(** C8: the schema hash does not change when ordinal positions are
    renumbered in a way that keeps the relative order of the columns, the
    ordinal being the sort key only; and changing a projected field of a
    single column (data type, nullability, default, primary-key position, or
    name) changes the canonical text that is hashed, and with it the schema
    hash: the two hashes can be equal only if [sha256Hex] gives two
    different texts the same hash, and they differ whenever [sha256Hex]
    tells texts apart. *)
Theorem C8_schema_hash_sensitivity :
  forall sha256Hex : string -> string,
    (forall columns renumbered : list ColumnInfo,
       Forall2 same_definition columns renumbered ->
       (forall i j ci cj ri rj,
          columns !! i = Some ci -> columns !! j = Some cj ->
          renumbered !! i = Some ri -> renumbered !! j = Some rj ->
          (ordinalPosition ci <= ordinalPosition cj
           <-> ordinalPosition ri <= ordinalPosition rj)) ->
       computeSchemaHash sha256Hex columns
       = computeSchemaHash sha256Hex renumbered)
    /\ (forall (before after : list ColumnInfo) (c changed : ColumnInfo),
         ordinalPosition changed = ordinalPosition c ->
         ~ same_definition c changed ->
         stableStringify (canonicalSchema (before ++ c :: after))
         <> stableStringify (canonicalSchema (before ++ changed :: after))
         /\ (computeSchemaHash sha256Hex (before ++ c :: after)
             = computeSchemaHash sha256Hex (before ++ changed :: after) ->
             exists text1 text2,
               text1 <> text2 /\ sha256Hex text1 = sha256Hex text2)
         /\ ((forall text1 text2,
                 sha256Hex text1 = sha256Hex text2 -> text1 = text2) ->
             computeSchemaHash sha256Hex (before ++ c :: after)
             <> computeSchemaHash sha256Hex (before ++ changed :: after))).
Proof.
  intros sha256Hex. split.
  - intros columns renumbered Hsame Horder.
    destruct (Forall2_pairs _ _ _ Hsame) as (ps & -> & -> & Hps).
    destruct (sort_side_by_side ps) as (sorted & Hperm & Hl & Hr).
    { intros p q Hp Hq. apply ordinal_le_agree.
      apply list_elem_of_lookup in Hp as [i Hi].
      apply list_elem_of_lookup in Hq as [j Hj].
      apply (Horder i j); rewrite list_lookup_fmap; by (rewrite Hi || rewrite Hj). }
    unfold computeSchemaHash, canonicalSchema. rewrite Hl, Hr.
    do 3 f_equal. rewrite !map_map. apply map_ext_in.
    intros p Hp. apply projectColumn_same.
    rewrite Forall_forall in Hps. apply Hps.
    rewrite <- Hperm. by apply list_elem_of_In.
  - intros before after c changed Hord Hdiff.
    assert (stableStringify (canonicalSchema (before ++ c :: after))
            <> stableStringify (canonicalSchema (before ++ changed :: after)))
      as Htexts; [|split; [exact Htexts|split]].
    2:{ intros Hhash. unfold computeSchemaHash in Hhash. by eexists _, _. }
    2:{ intros Hinj Hhash. unfold computeSchemaHash in Hhash.
        by apply Htexts, Hinj. }
    intros Heq. apply stableStringify_inj in Heq.
    set (ps := map (fun x => (x, x)) before ++ (c, changed)
                 :: map (fun x => (x, x)) after).
    assert (map fst ps = before ++ c :: after) as Hfst.
    { subst ps. rewrite map_app. cbn. rewrite !map_map. cbn. by rewrite !map_id. }
    assert (map snd ps = before ++ changed :: after) as Hsnd.
    { subst ps. rewrite map_app. cbn. rewrite !map_map. cbn. by rewrite !map_id. }
    assert (forall p, p ∈ ps -> ordinalPosition p.1 = ordinalPosition p.2) as Hsameord.
    { intros p Hp. subst ps. apply elem_of_app in Hp as [Hp|Hp].
      - apply list_elem_of_fmap in Hp as (x & -> & _). done.
      - apply elem_of_cons in Hp as [->|Hp]; [done|].
        apply list_elem_of_fmap in Hp as (x & -> & _). done. }
    destruct (sort_side_by_side ps) as (sorted & Hperm & Hl & Hr).
    { intros p q Hp Hq. apply ordinal_le_agree.
      by rewrite (Hsameord p Hp), (Hsameord q Hq). }
    rewrite Hfst in Hl. rewrite Hsnd in Hr.
    unfold canonicalSchema in Heq. rewrite Hl, Hr in Heq.
    cbn in Heq. injection Heq as Heq. rewrite !map_map in Heq.
    apply Hdiff, projectColumn_canonical_inj.
    apply (map_eq_pointwise _ _ _ Heq (c, changed)).
    rewrite Hperm. subst ps. apply elem_of_app. right. by left.
Qed.

Lemma C8_schema_hash_sensitivity_witness :
  computeSchemaHash (fun text => text)
    [column "name" "text" 2; column "id" "integer" 1]
  = computeSchemaHash (fun text => text)
    [column "name" "text" 20; column "id" "integer" 10]
  /\ computeSchemaHash (fun text => text)
       [column "id" "integer" 1; column "name" "text" 2]
     <> computeSchemaHash (fun text => text)
          [column "id" "integer" 1; column "name" "varchar" 2].
Proof.
  destruct (C8_schema_hash_sensitivity (fun text => text)) as [Hrenumber Hchange].
  split.
  - apply Hrenumber.
    + repeat constructor.
    + intros [|[|i]] [|[|j]] ci cj ri rj Hci Hcj Hri Hrj; simplify_eq/=; lia.
  - destruct (Hchange [column "id" "integer" 1] [] (column "name" "text" 2)
                (column "name" "varchar" 2)) as (_ & _ & Hhash);
      [reflexivity | |].
    + intros (_ & Htype & _). discriminate Htype.
    + apply Hhash. by intros text1 text2.
Defined.

End SchemaHash.

(* ===================================================================== *)
(** * The document id *)
(* ===================================================================== *)

Section DocumentId.
Import State JsLib Hashing Transform CanonSpec JsonText Samples.

Lemma docIdInput_schema_inj (schema1 schema2 table : string)
    (primaryKey : list (string * value)) :
  docIdInput schema1 table primaryKey = docIdInput schema2 table primaryKey ->
  schema1 = schema2.
Proof. unfold docIdInput. apply str_app_inv_tail. Qed.

Lemma docIdInput_table_inj (schema table1 table2 : string)
    (primaryKey : list (string * value)) :
  docIdInput schema table1 primaryKey = docIdInput schema table2 primaryKey ->
  table1 = table2.
Proof.
  unfold docIdInput. intros Heq.
  apply (inj (String.app schema)) in Heq.
  apply (inj (String.app ".")) in Heq.
  by apply str_app_inv_tail in Heq.
Qed.

Lemma docIdInput_key_iff (schema table : string)
    (primaryKey1 primaryKey2 : list (string * value)) :
  docIdInput schema table primaryKey1 = docIdInput schema table primaryKey2
  <-> printed (sortJsonValue (VObject primaryKey1))
      = printed (sortJsonValue (VObject primaryKey2)).
Proof.
  unfold docIdInput. rewrite <- stableStringify_inj. split.
  - intros Heq.
    apply (inj (String.app schema)) in Heq.
    apply (inj (String.app ".")) in Heq.
    apply (inj (String.app table)) in Heq.
    by apply (inj (String.app "|")) in Heq.
  - by intros ->.
Qed.




End DocumentId.

(* ===================================================================== *)
(** * Excluded columns and the page content *)
(* ===================================================================== *)

Section PageContent.
Import State JsLib Hashing Transform CanonSpec Samples.

(** The columns selected for the page content are never excluded ones. *)
Lemma selected_columns_not_excluded (tableInfo : TableInfo)
    (textColumnsMode : TextColumnsMode) (excludedColumns : gset string)
    (name : string) :
  name ∈ selectPageContentColumns tableInfo textColumnsMode excludedColumns ->
  toLowerCase name ∉ excludedColumns.
Proof.
  unfold selectPageContentColumns. intros Hin.
  apply list_elem_of_fmap in Hin as (column & -> & Hin).
  apply list_elem_of_In, filter_In in Hin as [Hin _].
  apply filter_In in Hin as [_ Hexcl].
  apply negb_true_iff in Hexcl. unfold is_excluded in Hexcl.
  by apply bool_decide_eq_false in Hexcl.
Qed.

(** C4 fails on the fallback: when no selected column yields a line, the
    page content is the canonical text of the whole row, which holds the
    excluded column and its value. *)
Theorem C4_excluded_column_in_fallback_content :
  forall sha256Hex : string -> string,
    exists doc,
      transformRowToDocument sha256Hex secretRow usersInfo "run_1" auto ["secret"]
      = inr doc
      /\ pageContent (document doc)
         = "[public.users] " +:+ stableStringify (VObject secretRow)
      /\ includes (pageContent (document doc)) "secret" = true
      /\ includes (pageContent (document doc)) "token" = true.
Proof.
  intros sha256Hex. eexists. split; [reflexivity|].
  cbn [document pageContent]. by vm_compute.
Qed.

End PageContent.

(* ===================================================================== *)
(** * The repository's tests, replayed on the embedding *)
(* ===================================================================== *)

Section RepositoryTests.
Import State JsLib Hashing Transform Graph Spec Samples.

(** "returns full for table with no previous catalog" *)
Example planner_no_previous_catalog :
  (decideTableMode None "schema" "table" true).1 = full.
Proof. reflexivity. Qed.

(** "returns full when schema hash changes" *)
Example planner_schema_hash_changed :
  decideTableMode (Some (sampleCatalog "other_schema_hash" "table_hash_a"))
    "schema_hash_a" "table_hash_a" true
  = (full, "schema_hash_changed").
Proof. reflexivity. Qed.

(** "keeps running when one table fails and ends partial_success" *)
Example integration_partial_success :
  let plans := [plan "users" full; plan "orders" full] in
  let '(_, tableResults, _) := executePlansWithHandler testHandler plans tt in
  map status tableResults = [reindexed; failed]
  /\ map rowsUpserted tableResults = [5; 0]
  /\ computeRunStatus None tableResults = partial_success
  /\ tablesReindexed (summarizeRun plans tableResults) = 1
  /\ length (errors (summarizeRun plans tableResults)) = 1%nat.
Proof. cbn. repeat split. Qed.

(** "excludes configured columns from page content" *)
Example transform_excludes_configured_columns (sha256Hex : string -> string) :
  match transformRowToDocument sha256Hex aliceRow usersInfo "run_1" auto ["secret"] with
  | inr doc => pageContent (document doc) = "name: Alice"
  | inl _ => False
  end.
Proof. reflexivity. Qed.

(** A missing primary-key column is reported by a thrown error. *)
Example transform_missing_primary_key (sha256Hex : string -> string) :
  transformRowToDocument sha256Hex [("name", VString "Alice")] usersInfo
    "run_1" auto []
  = inl "Missing PK column id in public.users".
Proof. reflexivity. Qed.

End RepositoryTests.

(* ===================================================================== *)
(** * Further properties of the canonicaliser and of the hashes *)
(* ===================================================================== *)

Section CanonicalTextMore.
Import State JsLib Hashing CanonSpec JsonText Samples MoreSpec.

(** X1: the canonical text determines how the canonical value is printed,
    and no more: two values have the same canonical text exactly when their
    canonical values are printed alike, a number that is not finite being
    printed as [null] and negative zero as [0]; so [NaN], the infinities and
    [null] share a text.  For values all of whose numbers are integers the
    text determines the canonical value itself. *)
Theorem X1_canonical_text_determines_value :
  (forall j1 j2 : JsonValue,
      stringify j1 = stringify j2 <-> printed j1 = printed j2)
  /\ (forall v1 v2 : value,
        stableStringify v1 = stableStringify v2
        <-> printed (sortJsonValue v1) = printed (sortJsonValue v2))
  /\ (forall v1 v2 : value,
        integer_numbers v1 = true -> integer_numbers v2 = true ->
        (stableStringify v1 = stableStringify v2
         <-> sortJsonValue v1 = sortJsonValue v2))
  /\ stableStringify (VArray [VNumber NaN]) = stableStringify (VArray [VNull])
  /\ stableStringify (VNumber Infinity) = stableStringify (VNumber NaN)
  /\ stableStringify (VNumber NegZero) = stableStringify (VNumber 0).
Proof.
  split; [apply stringify_inj|]. split; [apply stableStringify_inj|].
  split; [|by repeat split].
  intros v1 v2 H1 H2. rewrite stableStringify_inj. split.
  - apply printed_plain_inj; by apply sortJsonValue_plain.
  - by intros ->.
Qed.

Lemma X1_canonical_text_determines_value_witness :
  sortJsonValue (VArray [VUndefined; VDate "2026-02-10T10:00:00.000Z"])
  = sortJsonValue (VArray [VNull; VString "2026-02-10T10:00:00.000Z"]).
Proof.
  destruct X1_canonical_text_determines_value as (_ & _ & Htext & _).
  apply Htext; reflexivity.
Defined.

(** [obj[key] = v] over entries with fresh, pairwise distinct keys only
    appends. *)
Lemma fold_set_prop_fresh {B} (entries : list (string * B)) :
  forall acc : list (string * B),
    NoDup (map fst acc ++ map fst entries) ->
    fold_left (fun obj kv => set_prop kv.1 kv.2 obj) entries acc = acc ++ entries.
Proof.
  induction entries as [|[k v] entries IH]; intros acc Hnd; cbn.
  - by rewrite app_nil_r.
  - rewrite set_prop_fresh.
    + rewrite IH; [by rewrite <- app_assoc|].
      rewrite map_app. cbn. by rewrite <- app_assoc.
    + cbn in Hnd. apply NoDup_app in Hnd as (_ & Hdisj & _).
      intros Hin. apply (Hdisj _ Hin). by left.
Qed.

Lemma enumeration_order_no_index {B} (props : list (string * B)) :
  Forall (fun kv => array_index kv.1 = None) props ->
  enumeration_order props = props.
Proof.
  intros Hall. unfold enumeration_order.
  assert (filter (fun kv : string * B => is_index_prop kv = true) props = []) as ->.
  { induction Hall as [|kv l Hkv Hall IH]; [done|].
    rewrite filter_cons_False; [done|].
    unfold is_index_prop. rewrite Hkv. by cbn. }
  cbn. induction Hall as [|kv l Hkv Hall IH]; [done|].
  rewrite filter_cons_True; [by rewrite IH|].
  unfold is_index_prop. rewrite Hkv. by cbn.
Qed.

### INSTRUCTIONS TO FOLLOW
In the listing above, find the line containing "(name : string)" and the line containing "page content is", then retype both and every line between them exactly, with nothing else.

### TASK RESPONSE
    (name : string) :
  name ∈ selectPageContentColumns tableInfo textColumnsMode excludedColumns ->
  toLowerCase name ∉ excludedColumns.
Proof.
  unfold selectPageContentColumns. intros Hin.
  apply list_elem_of_fmap in Hin as (column & -> & Hin).
  apply list_elem_of_In, filter_In in Hin as [Hin _].
  apply filter_In in Hin as [_ Hexcl].
  apply negb_true_iff in Hexcl. unfold is_excluded in Hexcl.
  by apply bool_decide_eq_false in Hexcl.
Qed.

(** C4 fails on the fallback: when no selected column yields a line, the
    page content is the canonical text of the whole row, which holds the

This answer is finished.